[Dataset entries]

Lemma loop_inv_step (a b : LoopState State) :
  loop_inv opts a -> cond a = true -> body a = Continue b -> loop_inv opts b.
Proof.
  intros (Htot & Hn & Hle & _) Hc Hb.
  apply loop_body_Continue in Hb.
  destruct Hb as (ll & res & st' & p & _ & _ & ->).
  unfold loop_cond in Hc. apply andb_prop in Hc. destruct Hc as [Hmass Hnum].
  apply Z.ltb_lt in Hnum.
  unfold loop_inv. cbn [total_posterior n_variants out_results].
  repeat split.
  - rewrite map_app. cbn [map posterior].
    rewrite cumulative_snoc, Htot. reflexivity.
  - rewrite length_app. simpl. lia.
  - lia.
  - right. eexists. eexists. split; [reflexivity |].
    rewrite <- Htot. exact Hmass.
Qed.

Lemma loop_inv_iterate (k : nat) (st : State) (ls : LoopState State) :
  iter k (loop_start st) = Some ls -> loop_inv opts ls.
Proof.
  apply (iterate_preserves (loop_inv opts) loop_inv_step).
  apply loop_inv_start.
Qed.

(** The entries [k] runs append are those of the first [k] candidates, in
    order. *)
Lemma iterate_results (k : nat) :
  forall ls ls' : LoopState State,
    iter k ls = Some ls' ->
    exists added,
      out_results ls' = out_results ls ++ added
      /\ length added = k
      /\ Forall2 (entry_of math_exp tr) (candidates tr k (n_best ls)) added.
Proof.
  induction k as [| k IH]; intros ls ls' H.
  - simpl in H. inversion H. subst. exists []. rewrite app_nil_r.
    simpl. auto.
  - rewrite iterate_S in H.
    destruct (cond ls) eqn:Hc; [| discriminate].
    destruct (body ls) as [l1 | |] eqn:Hb; try discriminate.
    destruct (IH l1 ls' H) as (added & Hres & Hlen & Hall).
    apply loop_body_Continue in Hb.
    destruct Hb as (ll & res & st' & p & Hnext & Hp & ->).
    simpl in Hres, Hall.
    exists ({| posterior := p; pronunciation := join (lit " ") res |} :: added).
    split; [| split].
    + rewrite Hres, <- app_assoc. reflexivity.
    + simpl. congruence.
    + simpl. rewrite Hnext. constructor; [| exact Hall].
      unfold entry_of. simpl. auto.
Qed.

(** A record [predict] yields for a word comes from a failed initialisation
    or from some runs of the loop body and an exit without an exception or
    with [TranslationFailure]. *)
Lemma predict_word_fuel_Ok (fuel : nat) (w : str) (out : Output) :
  predict_word_fuel math_exp tr opts fuel w = Ok out ->
  word out = w
  /\ ((nBestInit tr w = inl TranslationFailure /\ results out = [])
      \/ exists st k end_,
           nBestInit tr w = inr st
           /\ iter k (loop_start st) = Some end_
           /\ results out = out_results end_
           /\ (exit end_ = Some None
               \/ exit end_ = Some (Some TranslationFailure))).
Proof.
  unfold predict_word_fuel.
  destruct (nBestInit tr w) as [e | st] eqn:Hinit.
  - destruct e; intros H; inversion H. simpl. auto.
  - destruct (loop fuel (loop_start st)) as [[rs e] |] eqn:Hloop;
      [| discriminate].
    apply while_loop_inv in Hloop.
    destruct Hloop as (k & end_ & _ & Hit & -> & Hex).
    destruct e as [e |].
    + destruct e; intros H; inversion H. simpl. split; [reflexivity |].
      right. exists st, k, end_. auto.
    + intros H; inversion H. simpl. split; [reflexivity |].
      right. exists st, k, end_. auto.
Qed.

(** The record of a word whose loop makes [k] runs and is then left. *)
Lemma predict_word_runs (w : str) (st : State) (k : nat)
      (ls : LoopState State) :
  nBestInit tr w = inr st ->
  iter k (loop_start st) = Some ls ->
  (exit ls = Some None \/ exit ls = Some (Some TranslationFailure)) ->
  predict_word math_exp tr opts w
  = Ok {| word := w; results := out_results ls |}.
Proof.
  intros Hinit Hit Hex. unfold predict_word, predict_word_fuel.
  rewrite Hinit.
  assert (Hfuel : (Z.to_nat (variants_number opts
                             - n_variants (loop_start st))
                   <= loop_budget opts)%nat).
  { unfold loop_budget, loop_start. simpl. lia. }
  destruct Hex as [Hex | Hex];
    rewrite (while_loop_runs k _ _ ls _ Hit Hex Hfuel); reflexivity.
Qed.

(** ** The aggregator: what [predict] guarantees for a word *)

(** C2: in the list of a yielded record, the posteriors of all entries but
    the last one, added up from [0.0] in order as [total_posterior] adds
    them, are strictly below [variants_mass]: the bound is tested before the
    next candidate is requested and appended. *)
Theorem C2_mass_below_limit_before_last (w : str) (out : Output)
        (init : list Entry) (last : Entry) :
  predict_word math_exp tr opts w = Ok out ->
  results out = init ++ [last] ->
  (cumulative (map posterior init) <? variants_mass opts)%float = true.
Proof.
  intros Hout Hres.
  apply predict_word_fuel_Ok in Hout.
  destruct Hout as (_ & [[_ Hnil] | (st & k & end_ & _ & Hit & Hrs & _)]).
  - rewrite Hnil in Hres. destruct init; discriminate.
  - apply loop_inv_iterate in Hit.
    destruct Hit as (_ & _ & _ & [Hnil | (init' & last' & Heq & Hlt)]).
    + rewrite Hrs, Hnil in Hres. destruct init; discriminate.
    + rewrite Hrs, Heq in Hres. apply app_inj_tail in Hres.
      destruct Hres as [-> _]. exact Hlt.
Qed.

(** C3: with a non-negative [variants_number], the list of a yielded record
    has at most [variants_number] entries. *)
Theorem C3_results_at_most_variants_number (w : str) (out : Output) :
  (0 <= variants_number opts)%Z ->
  predict_word math_exp tr opts w = Ok out ->
  (Z.of_nat (length (results out)) <= variants_number opts)%Z.
Proof.
  intros Hpos Hout.
  apply predict_word_fuel_Ok in Hout.
  destruct Hout as (_ & [[_ Hnil] | (st & k & end_ & _ & Hit & Hrs & _)]).
  - rewrite Hnil. simpl. exact Hpos.
  - apply loop_inv_iterate in Hit.
    destruct Hit as (_ & Hn & Hle & _).
    rewrite Hrs, <- Hn. lia.
Qed.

What you will do | Consider the entries above and return each line with the string "list".

Written response |
(** C2: in the list of a yielded record, the posteriors of all entries but
        (init : list Entry) (last : Entry) :
(** C3: with a non-negative [variants_number], the list of a yielded record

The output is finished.